Task inputs —
BEGIN

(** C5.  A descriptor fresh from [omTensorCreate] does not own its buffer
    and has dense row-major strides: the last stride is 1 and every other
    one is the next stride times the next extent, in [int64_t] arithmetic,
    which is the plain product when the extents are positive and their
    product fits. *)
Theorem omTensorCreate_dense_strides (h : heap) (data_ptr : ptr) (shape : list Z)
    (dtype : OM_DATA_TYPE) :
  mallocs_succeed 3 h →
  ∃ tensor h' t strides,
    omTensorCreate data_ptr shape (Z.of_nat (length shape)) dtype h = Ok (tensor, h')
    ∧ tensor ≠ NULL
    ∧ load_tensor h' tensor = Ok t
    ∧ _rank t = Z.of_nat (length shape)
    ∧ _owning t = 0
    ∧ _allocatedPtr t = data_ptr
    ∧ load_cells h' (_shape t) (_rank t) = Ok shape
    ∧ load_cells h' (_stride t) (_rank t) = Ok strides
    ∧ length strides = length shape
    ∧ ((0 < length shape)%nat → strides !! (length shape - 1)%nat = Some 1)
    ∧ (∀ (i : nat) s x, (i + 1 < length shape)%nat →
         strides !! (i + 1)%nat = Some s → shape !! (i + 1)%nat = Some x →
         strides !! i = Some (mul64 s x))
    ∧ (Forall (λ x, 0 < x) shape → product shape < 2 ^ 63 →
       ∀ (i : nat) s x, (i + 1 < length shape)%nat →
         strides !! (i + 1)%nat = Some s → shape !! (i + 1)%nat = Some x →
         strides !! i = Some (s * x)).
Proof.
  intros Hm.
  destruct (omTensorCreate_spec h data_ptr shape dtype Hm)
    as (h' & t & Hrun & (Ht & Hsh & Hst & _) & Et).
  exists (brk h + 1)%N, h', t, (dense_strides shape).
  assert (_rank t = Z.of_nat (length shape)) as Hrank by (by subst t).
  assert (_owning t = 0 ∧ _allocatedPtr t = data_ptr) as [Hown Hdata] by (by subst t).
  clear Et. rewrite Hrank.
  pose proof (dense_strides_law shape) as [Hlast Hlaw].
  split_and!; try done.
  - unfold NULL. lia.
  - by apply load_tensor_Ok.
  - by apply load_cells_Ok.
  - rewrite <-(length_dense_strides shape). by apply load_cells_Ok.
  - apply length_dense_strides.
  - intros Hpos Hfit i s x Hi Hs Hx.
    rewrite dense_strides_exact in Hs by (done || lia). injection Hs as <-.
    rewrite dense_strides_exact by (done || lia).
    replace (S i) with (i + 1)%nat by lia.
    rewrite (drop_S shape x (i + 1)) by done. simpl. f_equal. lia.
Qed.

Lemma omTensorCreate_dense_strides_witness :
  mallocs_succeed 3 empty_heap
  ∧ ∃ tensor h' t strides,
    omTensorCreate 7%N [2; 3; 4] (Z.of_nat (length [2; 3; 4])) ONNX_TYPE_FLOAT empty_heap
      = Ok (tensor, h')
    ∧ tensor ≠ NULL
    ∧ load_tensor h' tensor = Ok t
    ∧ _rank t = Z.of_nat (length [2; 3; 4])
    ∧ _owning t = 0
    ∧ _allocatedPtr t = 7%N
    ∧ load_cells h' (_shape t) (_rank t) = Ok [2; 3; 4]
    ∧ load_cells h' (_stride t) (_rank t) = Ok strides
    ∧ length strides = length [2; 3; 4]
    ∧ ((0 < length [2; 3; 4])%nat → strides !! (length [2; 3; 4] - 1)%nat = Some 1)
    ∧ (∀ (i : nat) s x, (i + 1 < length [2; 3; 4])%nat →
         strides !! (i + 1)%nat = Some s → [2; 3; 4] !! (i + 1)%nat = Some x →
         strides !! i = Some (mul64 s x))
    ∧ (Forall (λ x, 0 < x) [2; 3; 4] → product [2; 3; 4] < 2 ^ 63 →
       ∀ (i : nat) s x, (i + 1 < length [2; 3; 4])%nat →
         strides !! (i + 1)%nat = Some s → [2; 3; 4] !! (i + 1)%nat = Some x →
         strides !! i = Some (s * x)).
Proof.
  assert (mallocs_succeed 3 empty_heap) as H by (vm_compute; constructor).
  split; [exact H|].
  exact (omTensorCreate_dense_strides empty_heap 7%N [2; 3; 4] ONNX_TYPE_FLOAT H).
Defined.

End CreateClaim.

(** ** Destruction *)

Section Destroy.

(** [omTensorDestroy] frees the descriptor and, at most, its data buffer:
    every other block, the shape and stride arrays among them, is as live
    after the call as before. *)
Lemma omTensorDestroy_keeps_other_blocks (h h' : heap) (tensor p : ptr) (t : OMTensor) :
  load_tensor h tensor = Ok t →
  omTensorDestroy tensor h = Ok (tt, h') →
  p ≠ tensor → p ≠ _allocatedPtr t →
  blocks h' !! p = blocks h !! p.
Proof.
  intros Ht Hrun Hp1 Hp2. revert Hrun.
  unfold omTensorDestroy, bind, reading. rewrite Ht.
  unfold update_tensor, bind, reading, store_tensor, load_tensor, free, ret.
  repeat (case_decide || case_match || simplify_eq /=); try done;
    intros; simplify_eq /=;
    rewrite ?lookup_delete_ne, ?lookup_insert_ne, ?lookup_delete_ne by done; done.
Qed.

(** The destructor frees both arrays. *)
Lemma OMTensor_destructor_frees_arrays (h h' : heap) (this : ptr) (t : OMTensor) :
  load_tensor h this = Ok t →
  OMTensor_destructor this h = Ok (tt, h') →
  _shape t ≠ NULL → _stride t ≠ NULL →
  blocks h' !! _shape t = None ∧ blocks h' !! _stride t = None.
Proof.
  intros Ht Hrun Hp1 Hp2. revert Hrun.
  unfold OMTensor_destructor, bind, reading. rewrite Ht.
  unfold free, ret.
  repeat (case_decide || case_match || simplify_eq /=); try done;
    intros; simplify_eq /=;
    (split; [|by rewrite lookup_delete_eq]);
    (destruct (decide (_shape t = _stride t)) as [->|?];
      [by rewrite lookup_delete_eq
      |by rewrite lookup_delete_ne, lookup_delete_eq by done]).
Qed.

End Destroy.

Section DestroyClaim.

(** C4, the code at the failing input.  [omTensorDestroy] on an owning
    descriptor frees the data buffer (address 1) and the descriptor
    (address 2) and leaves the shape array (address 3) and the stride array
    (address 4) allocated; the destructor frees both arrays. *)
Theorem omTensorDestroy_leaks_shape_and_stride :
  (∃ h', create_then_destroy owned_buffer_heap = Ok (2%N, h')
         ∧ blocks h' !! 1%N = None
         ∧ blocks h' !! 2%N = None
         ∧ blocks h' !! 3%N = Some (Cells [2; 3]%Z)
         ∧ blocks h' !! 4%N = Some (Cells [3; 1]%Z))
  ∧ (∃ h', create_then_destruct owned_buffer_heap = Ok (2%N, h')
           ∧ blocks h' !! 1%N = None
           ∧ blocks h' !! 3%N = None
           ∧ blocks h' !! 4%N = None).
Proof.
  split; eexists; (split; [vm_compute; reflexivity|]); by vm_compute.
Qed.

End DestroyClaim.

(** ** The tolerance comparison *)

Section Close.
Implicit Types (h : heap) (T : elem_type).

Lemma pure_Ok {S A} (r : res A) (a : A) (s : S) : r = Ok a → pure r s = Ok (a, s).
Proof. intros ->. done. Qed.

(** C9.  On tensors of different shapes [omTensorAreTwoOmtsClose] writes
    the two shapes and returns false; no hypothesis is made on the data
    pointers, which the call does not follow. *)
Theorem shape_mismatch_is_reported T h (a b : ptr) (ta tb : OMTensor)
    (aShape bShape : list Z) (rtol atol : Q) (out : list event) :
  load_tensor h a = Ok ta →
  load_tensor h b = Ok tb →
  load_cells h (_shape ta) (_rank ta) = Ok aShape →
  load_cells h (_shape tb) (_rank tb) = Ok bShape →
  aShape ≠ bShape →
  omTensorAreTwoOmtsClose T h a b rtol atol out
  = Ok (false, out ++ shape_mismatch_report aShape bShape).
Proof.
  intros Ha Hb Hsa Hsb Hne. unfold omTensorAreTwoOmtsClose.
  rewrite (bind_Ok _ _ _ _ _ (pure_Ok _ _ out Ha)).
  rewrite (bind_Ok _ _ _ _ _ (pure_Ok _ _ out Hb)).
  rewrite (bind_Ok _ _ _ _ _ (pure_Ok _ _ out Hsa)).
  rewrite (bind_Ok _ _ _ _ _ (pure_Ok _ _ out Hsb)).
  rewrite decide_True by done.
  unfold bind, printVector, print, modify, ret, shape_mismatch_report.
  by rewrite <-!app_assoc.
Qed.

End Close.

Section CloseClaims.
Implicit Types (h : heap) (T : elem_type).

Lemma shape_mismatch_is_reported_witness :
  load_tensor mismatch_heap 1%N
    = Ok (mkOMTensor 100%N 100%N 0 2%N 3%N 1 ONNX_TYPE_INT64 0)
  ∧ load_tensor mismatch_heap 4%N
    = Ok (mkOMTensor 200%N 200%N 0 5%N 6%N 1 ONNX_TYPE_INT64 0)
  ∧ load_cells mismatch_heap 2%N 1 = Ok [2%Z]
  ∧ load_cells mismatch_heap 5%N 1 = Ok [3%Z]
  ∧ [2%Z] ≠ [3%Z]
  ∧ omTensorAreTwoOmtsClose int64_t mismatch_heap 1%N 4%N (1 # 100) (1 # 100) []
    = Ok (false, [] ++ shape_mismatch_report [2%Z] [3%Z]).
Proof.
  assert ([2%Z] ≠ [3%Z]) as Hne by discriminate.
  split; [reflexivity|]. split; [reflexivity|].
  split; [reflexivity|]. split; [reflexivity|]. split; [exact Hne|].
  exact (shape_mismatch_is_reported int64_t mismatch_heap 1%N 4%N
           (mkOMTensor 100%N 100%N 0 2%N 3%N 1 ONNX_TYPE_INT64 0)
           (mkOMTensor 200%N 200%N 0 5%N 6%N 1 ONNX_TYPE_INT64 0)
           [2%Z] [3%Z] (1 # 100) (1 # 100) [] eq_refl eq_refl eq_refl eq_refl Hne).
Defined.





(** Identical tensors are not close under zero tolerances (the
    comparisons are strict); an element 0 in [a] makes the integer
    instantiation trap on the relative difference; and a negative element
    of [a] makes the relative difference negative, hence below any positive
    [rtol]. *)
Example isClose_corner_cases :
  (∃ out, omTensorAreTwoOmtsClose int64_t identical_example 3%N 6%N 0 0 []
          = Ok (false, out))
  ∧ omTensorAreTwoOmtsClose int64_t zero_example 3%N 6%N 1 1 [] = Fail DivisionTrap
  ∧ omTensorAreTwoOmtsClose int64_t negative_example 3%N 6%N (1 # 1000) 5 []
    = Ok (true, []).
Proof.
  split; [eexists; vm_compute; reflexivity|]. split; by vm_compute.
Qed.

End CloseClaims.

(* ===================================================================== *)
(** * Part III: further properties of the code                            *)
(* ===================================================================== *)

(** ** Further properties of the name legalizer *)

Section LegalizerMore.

END

Exercise goal —
Copy back the listing above exactly, but only from the line with "exact (omTensorCreate_dense_strides empty_heap" through the line with "after the call as before. *)", both ends included.

Worked solution —
  exact (omTensorCreate_dense_strides empty_heap 7%N [2; 3; 4] ONNX_TYPE_FLOAT H).
Defined.

End CreateClaim.

(** ** Destruction *)

Section Destroy.

(** [omTensorDestroy] frees the descriptor and, at most, its data buffer:
    every other block, the shape and stride arrays among them, is as live
    after the call as before. *)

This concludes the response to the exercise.